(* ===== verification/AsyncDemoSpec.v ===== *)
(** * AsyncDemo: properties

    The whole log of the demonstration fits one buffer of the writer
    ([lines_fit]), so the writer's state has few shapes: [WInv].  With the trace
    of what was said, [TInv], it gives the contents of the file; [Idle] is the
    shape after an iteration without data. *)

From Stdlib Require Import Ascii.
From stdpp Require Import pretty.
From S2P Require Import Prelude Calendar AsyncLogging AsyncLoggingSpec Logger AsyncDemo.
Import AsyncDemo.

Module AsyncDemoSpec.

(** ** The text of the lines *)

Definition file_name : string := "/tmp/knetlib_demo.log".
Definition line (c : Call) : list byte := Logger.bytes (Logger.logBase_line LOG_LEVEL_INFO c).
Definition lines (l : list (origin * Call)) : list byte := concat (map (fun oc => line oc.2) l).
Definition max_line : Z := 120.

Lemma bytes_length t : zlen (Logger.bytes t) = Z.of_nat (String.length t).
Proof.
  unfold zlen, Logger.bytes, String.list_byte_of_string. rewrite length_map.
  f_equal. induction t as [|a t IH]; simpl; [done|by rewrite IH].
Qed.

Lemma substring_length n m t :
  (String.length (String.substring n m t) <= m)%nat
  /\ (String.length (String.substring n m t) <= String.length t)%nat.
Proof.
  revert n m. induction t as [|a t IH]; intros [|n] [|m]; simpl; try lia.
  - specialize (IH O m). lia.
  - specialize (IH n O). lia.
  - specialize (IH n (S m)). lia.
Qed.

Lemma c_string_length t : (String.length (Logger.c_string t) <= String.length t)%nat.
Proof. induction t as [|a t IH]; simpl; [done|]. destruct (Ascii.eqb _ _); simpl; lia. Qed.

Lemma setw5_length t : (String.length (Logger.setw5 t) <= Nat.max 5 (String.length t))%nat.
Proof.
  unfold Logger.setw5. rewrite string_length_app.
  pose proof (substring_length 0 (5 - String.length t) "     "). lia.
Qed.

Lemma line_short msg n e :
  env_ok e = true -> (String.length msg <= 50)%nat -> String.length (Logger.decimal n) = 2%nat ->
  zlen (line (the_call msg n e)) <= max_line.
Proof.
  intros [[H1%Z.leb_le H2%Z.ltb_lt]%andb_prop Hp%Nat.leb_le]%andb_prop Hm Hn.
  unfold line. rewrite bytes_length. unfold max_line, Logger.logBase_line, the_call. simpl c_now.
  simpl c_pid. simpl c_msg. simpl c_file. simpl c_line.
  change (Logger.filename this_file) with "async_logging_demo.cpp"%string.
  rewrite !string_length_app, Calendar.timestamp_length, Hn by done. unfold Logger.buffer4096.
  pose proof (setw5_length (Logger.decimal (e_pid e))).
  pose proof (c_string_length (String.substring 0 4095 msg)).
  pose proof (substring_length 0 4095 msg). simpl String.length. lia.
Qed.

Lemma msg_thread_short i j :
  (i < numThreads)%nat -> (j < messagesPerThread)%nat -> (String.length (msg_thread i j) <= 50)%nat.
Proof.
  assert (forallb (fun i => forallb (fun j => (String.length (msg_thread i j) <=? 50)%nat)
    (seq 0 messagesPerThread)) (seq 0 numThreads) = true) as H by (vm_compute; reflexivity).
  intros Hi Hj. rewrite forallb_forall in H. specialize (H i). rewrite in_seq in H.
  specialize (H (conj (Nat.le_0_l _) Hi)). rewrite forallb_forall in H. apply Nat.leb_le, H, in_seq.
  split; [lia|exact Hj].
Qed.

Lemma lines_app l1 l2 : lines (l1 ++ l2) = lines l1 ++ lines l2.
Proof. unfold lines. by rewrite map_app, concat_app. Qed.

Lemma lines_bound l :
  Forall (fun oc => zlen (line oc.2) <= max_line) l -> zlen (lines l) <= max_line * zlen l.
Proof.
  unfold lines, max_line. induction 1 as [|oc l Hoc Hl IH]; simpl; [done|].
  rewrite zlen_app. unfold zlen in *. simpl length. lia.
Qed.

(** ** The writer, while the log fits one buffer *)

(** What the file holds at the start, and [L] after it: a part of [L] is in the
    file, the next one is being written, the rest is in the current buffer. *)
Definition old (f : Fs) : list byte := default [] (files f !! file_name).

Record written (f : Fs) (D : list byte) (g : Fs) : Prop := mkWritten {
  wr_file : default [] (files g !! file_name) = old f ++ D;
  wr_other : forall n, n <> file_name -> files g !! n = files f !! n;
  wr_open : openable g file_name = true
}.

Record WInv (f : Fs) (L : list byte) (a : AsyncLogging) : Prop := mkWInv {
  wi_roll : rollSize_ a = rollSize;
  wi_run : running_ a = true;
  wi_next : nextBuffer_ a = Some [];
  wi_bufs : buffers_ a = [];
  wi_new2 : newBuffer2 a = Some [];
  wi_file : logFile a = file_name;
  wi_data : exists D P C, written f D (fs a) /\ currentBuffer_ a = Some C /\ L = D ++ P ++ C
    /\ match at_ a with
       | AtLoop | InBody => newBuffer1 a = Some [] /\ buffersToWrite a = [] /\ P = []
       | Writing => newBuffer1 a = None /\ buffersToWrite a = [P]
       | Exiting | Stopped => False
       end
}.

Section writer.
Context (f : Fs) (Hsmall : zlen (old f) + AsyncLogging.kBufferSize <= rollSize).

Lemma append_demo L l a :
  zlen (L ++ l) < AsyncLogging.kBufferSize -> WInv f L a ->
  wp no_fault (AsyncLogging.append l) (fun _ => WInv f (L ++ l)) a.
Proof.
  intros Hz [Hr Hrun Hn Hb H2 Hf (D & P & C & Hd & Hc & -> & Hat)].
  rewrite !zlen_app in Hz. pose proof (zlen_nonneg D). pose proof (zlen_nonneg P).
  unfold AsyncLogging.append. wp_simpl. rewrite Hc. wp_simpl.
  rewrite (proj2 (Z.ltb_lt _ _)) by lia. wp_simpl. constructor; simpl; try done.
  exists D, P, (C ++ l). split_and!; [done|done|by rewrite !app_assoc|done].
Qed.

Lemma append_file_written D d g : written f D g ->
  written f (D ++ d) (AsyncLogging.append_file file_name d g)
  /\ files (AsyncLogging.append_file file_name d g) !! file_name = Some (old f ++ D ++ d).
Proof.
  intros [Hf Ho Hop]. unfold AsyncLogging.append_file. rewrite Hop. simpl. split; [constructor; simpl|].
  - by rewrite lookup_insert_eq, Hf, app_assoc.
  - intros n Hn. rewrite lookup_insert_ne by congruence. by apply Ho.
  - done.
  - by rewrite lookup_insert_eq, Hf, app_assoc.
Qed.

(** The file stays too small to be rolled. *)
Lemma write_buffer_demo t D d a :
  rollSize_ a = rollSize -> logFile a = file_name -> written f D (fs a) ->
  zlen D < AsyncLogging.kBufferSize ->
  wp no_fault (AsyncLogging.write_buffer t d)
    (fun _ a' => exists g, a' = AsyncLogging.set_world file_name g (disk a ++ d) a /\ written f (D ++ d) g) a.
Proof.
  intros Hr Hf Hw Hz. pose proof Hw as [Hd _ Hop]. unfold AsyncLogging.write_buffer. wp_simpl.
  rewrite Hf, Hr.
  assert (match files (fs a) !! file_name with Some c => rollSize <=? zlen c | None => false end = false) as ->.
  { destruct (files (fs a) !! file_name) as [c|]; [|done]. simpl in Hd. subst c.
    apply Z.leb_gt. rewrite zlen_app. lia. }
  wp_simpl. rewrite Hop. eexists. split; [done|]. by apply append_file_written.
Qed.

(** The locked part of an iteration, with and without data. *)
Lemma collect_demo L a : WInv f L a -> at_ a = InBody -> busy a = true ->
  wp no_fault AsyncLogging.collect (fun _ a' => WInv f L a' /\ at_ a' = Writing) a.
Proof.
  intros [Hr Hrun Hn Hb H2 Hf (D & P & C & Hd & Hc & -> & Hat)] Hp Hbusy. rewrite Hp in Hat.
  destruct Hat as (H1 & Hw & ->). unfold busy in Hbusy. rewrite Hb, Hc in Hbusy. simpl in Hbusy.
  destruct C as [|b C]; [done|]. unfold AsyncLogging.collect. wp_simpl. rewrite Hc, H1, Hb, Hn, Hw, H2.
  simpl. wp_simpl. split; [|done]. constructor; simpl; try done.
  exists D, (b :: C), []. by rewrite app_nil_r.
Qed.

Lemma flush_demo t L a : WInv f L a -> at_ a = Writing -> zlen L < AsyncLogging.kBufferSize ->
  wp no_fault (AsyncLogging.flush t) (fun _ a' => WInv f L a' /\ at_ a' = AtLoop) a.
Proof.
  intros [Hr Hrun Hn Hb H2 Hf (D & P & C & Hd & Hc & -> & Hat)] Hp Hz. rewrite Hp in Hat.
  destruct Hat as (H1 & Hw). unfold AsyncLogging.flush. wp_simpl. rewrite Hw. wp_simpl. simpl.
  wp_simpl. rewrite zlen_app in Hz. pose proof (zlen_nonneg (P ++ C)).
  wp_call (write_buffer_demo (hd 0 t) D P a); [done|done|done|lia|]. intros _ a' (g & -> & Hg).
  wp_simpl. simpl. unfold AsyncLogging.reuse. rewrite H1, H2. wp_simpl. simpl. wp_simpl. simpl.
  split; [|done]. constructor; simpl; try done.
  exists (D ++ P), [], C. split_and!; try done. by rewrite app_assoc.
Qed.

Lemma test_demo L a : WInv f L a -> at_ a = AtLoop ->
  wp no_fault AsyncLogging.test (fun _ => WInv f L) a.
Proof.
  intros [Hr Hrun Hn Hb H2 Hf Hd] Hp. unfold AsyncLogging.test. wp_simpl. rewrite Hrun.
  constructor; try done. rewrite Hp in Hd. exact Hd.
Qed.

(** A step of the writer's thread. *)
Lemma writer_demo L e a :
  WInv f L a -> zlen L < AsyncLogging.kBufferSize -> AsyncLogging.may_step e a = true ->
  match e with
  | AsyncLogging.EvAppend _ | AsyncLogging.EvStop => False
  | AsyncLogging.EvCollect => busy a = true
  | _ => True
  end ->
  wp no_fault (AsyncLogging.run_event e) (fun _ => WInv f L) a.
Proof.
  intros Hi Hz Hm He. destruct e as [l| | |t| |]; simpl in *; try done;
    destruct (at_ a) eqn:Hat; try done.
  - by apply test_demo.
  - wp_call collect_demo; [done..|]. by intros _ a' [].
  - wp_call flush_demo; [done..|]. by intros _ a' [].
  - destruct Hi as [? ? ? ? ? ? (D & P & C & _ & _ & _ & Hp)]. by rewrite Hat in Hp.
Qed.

* * *

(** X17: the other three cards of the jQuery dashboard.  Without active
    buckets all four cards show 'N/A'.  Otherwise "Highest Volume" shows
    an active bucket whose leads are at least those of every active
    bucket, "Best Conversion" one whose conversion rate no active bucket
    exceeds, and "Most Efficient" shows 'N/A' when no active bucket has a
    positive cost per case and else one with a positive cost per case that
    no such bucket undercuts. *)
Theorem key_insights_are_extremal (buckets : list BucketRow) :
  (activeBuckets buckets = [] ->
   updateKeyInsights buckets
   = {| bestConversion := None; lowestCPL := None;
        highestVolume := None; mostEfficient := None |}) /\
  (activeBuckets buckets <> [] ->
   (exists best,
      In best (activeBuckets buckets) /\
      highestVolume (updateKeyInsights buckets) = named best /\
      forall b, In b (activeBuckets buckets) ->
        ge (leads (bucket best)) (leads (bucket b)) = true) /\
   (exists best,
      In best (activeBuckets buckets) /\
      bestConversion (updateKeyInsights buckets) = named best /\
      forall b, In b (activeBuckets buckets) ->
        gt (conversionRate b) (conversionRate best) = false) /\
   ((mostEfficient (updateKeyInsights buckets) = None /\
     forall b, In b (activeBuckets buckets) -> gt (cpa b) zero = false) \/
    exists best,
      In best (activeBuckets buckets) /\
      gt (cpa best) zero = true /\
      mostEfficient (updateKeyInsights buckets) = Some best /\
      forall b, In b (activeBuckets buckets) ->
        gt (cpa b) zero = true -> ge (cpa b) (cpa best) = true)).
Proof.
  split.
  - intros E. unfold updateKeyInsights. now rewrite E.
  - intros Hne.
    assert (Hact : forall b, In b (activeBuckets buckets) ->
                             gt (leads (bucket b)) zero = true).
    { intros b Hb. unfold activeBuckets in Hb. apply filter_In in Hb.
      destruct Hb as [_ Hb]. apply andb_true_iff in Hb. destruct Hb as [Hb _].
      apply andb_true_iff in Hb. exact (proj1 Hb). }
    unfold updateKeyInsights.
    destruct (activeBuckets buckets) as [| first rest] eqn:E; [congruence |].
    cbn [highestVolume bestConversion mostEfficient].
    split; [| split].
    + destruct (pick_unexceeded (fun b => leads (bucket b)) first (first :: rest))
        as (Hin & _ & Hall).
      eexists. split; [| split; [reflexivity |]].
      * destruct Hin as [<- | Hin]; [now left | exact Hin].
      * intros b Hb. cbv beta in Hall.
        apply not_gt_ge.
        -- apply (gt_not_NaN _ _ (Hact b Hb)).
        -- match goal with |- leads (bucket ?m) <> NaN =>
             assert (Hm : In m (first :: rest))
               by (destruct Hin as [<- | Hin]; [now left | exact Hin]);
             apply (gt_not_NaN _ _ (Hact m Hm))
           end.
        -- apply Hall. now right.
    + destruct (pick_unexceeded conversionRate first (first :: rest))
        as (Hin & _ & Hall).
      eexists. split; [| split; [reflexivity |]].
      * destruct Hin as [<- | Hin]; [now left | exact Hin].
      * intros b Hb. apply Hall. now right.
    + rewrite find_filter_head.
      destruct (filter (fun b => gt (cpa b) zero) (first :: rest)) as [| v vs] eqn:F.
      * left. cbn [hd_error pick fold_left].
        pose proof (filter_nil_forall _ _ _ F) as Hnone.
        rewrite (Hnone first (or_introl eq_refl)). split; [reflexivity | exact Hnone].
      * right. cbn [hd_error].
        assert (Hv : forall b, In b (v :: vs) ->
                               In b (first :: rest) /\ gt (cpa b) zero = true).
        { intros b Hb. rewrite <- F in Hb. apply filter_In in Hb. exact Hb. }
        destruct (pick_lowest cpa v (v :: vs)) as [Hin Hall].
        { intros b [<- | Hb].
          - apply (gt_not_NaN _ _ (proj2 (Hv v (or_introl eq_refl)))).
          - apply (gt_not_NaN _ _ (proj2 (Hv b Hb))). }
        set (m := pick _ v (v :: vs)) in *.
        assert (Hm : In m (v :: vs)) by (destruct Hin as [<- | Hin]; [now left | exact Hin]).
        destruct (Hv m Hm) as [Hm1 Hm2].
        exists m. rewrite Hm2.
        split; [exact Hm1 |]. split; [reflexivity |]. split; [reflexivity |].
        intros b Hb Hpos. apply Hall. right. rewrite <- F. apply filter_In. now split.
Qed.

:: PROBLEM DESCRIPTION ::
Pick out each line in the material containing "buffersToWrite".

:: SOLUTION TO THIS PROBLEM ::
       | AtLoop | InBody => newBuffer1 a = Some [] /\ buffersToWrite a = [] /\ P = []
       | Writing => newBuffer1 a = None /\ buffersToWrite a = [P]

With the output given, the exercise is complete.